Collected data
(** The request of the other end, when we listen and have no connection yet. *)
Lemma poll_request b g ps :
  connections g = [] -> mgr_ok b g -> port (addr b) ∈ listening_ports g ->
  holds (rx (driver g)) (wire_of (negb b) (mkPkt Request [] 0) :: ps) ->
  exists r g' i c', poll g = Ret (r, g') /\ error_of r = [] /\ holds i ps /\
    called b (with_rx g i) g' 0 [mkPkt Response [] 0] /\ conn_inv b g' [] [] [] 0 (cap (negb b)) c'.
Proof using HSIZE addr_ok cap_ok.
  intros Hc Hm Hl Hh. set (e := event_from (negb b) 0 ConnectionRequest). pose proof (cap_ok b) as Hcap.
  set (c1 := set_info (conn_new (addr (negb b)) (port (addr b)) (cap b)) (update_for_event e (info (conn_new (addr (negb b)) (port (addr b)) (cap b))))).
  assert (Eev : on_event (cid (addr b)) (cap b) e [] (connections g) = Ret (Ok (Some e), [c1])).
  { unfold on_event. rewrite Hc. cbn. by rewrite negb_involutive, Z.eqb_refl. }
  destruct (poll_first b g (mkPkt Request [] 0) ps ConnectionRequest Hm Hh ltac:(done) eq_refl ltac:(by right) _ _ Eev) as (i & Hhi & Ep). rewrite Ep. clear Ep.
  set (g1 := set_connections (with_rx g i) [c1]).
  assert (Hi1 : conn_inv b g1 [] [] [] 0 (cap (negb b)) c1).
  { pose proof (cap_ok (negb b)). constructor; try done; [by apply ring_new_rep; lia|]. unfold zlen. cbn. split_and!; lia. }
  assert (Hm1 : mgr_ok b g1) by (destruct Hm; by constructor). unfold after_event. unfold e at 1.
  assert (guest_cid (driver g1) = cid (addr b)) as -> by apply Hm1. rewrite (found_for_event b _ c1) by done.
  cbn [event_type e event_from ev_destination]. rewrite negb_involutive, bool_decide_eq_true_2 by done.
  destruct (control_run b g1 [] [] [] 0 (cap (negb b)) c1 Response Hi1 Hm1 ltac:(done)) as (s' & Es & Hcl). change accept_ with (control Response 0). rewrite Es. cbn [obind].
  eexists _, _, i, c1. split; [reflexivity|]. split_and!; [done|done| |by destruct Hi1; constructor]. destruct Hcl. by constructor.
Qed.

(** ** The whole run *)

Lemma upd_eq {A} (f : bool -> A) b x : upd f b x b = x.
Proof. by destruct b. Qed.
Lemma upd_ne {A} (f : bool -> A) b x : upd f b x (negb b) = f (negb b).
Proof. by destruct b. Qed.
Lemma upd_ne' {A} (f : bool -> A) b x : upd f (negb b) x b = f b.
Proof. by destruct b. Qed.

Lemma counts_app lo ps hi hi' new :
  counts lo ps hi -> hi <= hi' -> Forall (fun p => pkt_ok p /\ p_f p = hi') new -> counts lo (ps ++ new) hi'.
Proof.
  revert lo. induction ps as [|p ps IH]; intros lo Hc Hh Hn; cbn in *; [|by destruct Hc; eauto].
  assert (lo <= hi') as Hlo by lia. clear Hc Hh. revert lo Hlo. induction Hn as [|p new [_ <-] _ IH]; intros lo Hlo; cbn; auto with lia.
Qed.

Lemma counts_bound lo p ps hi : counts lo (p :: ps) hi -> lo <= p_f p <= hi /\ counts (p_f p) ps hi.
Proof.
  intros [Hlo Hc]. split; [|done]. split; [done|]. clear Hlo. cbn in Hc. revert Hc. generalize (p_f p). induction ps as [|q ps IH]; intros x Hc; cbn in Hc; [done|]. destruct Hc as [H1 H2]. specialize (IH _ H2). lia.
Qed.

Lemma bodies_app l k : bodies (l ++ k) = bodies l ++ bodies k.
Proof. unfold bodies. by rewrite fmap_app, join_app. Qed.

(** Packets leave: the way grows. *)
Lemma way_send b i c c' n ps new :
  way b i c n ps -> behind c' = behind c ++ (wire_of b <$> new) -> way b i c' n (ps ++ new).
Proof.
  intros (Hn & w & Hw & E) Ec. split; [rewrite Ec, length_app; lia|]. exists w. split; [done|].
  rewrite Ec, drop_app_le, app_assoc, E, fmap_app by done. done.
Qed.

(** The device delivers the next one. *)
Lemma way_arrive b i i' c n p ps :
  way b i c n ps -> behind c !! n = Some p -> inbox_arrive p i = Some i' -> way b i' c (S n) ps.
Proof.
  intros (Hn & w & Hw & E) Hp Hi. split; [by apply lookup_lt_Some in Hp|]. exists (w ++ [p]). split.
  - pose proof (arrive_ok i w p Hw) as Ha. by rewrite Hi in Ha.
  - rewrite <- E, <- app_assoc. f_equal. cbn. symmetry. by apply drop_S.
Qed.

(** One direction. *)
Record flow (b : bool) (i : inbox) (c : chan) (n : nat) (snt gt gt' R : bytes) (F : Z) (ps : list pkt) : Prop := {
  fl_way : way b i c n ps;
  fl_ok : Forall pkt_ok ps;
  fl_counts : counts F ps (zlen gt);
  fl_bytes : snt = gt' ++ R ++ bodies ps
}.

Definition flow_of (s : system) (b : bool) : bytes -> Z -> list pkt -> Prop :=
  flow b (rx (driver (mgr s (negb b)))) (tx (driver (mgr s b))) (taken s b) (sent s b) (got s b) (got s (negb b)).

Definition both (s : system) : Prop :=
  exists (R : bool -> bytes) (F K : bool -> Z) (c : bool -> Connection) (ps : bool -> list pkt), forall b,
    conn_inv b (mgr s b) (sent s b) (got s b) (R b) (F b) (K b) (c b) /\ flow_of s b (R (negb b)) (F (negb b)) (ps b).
--
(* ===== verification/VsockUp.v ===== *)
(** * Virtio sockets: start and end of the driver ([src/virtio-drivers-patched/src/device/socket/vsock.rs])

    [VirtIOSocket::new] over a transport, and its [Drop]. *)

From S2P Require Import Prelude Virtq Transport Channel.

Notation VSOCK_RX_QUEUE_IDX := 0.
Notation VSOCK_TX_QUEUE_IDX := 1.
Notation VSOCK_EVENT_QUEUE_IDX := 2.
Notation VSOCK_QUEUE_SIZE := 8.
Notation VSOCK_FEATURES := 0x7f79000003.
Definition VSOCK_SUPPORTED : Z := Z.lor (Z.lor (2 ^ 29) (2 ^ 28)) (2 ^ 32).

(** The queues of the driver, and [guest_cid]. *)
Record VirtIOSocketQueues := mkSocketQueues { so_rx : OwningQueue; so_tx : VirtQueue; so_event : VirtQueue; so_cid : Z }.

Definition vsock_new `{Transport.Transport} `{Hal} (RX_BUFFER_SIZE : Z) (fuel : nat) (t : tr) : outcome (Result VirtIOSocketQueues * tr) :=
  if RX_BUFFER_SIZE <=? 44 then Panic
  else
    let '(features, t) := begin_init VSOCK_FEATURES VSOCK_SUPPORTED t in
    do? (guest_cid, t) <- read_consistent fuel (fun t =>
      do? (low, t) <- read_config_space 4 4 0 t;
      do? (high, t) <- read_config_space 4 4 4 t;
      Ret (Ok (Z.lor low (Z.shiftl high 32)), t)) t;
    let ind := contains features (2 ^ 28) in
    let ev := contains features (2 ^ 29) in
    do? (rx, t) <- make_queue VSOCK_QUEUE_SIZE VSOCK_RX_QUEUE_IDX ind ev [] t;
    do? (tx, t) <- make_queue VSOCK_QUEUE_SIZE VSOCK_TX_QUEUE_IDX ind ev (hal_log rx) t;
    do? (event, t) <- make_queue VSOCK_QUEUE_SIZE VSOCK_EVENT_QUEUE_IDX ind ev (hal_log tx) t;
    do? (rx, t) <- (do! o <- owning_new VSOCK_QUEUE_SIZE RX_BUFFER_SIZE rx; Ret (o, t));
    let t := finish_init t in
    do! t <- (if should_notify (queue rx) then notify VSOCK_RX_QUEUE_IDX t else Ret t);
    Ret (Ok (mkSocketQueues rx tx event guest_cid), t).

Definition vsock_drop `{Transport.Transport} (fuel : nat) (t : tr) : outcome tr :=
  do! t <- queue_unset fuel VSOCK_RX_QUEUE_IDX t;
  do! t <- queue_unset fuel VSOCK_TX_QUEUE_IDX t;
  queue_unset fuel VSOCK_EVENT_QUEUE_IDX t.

▶ **TASK REQUIREMENTS**
Extract every line containing the string "Definition" from the data above.

▶ **SOLVED PROBLEM**
Definition flow_of (s : system) (b : bool) : bytes -> Z -> list pkt -> Prop :=
Definition both (s : system) : Prop :=
Definition VSOCK_SUPPORTED : Z := Z.lor (Z.lor (2 ^ 29) (2 ^ 28)) (2 ^ 32).
Definition vsock_new `{Transport.Transport} `{Hal} (RX_BUFFER_SIZE : Z) (fuel : nat) (t : tr) : outcome (Result VirtIOSocketQueues * tr) :=
Definition vsock_drop `{Transport.Transport} (fuel : nat) (t : tr) : outcome tr :=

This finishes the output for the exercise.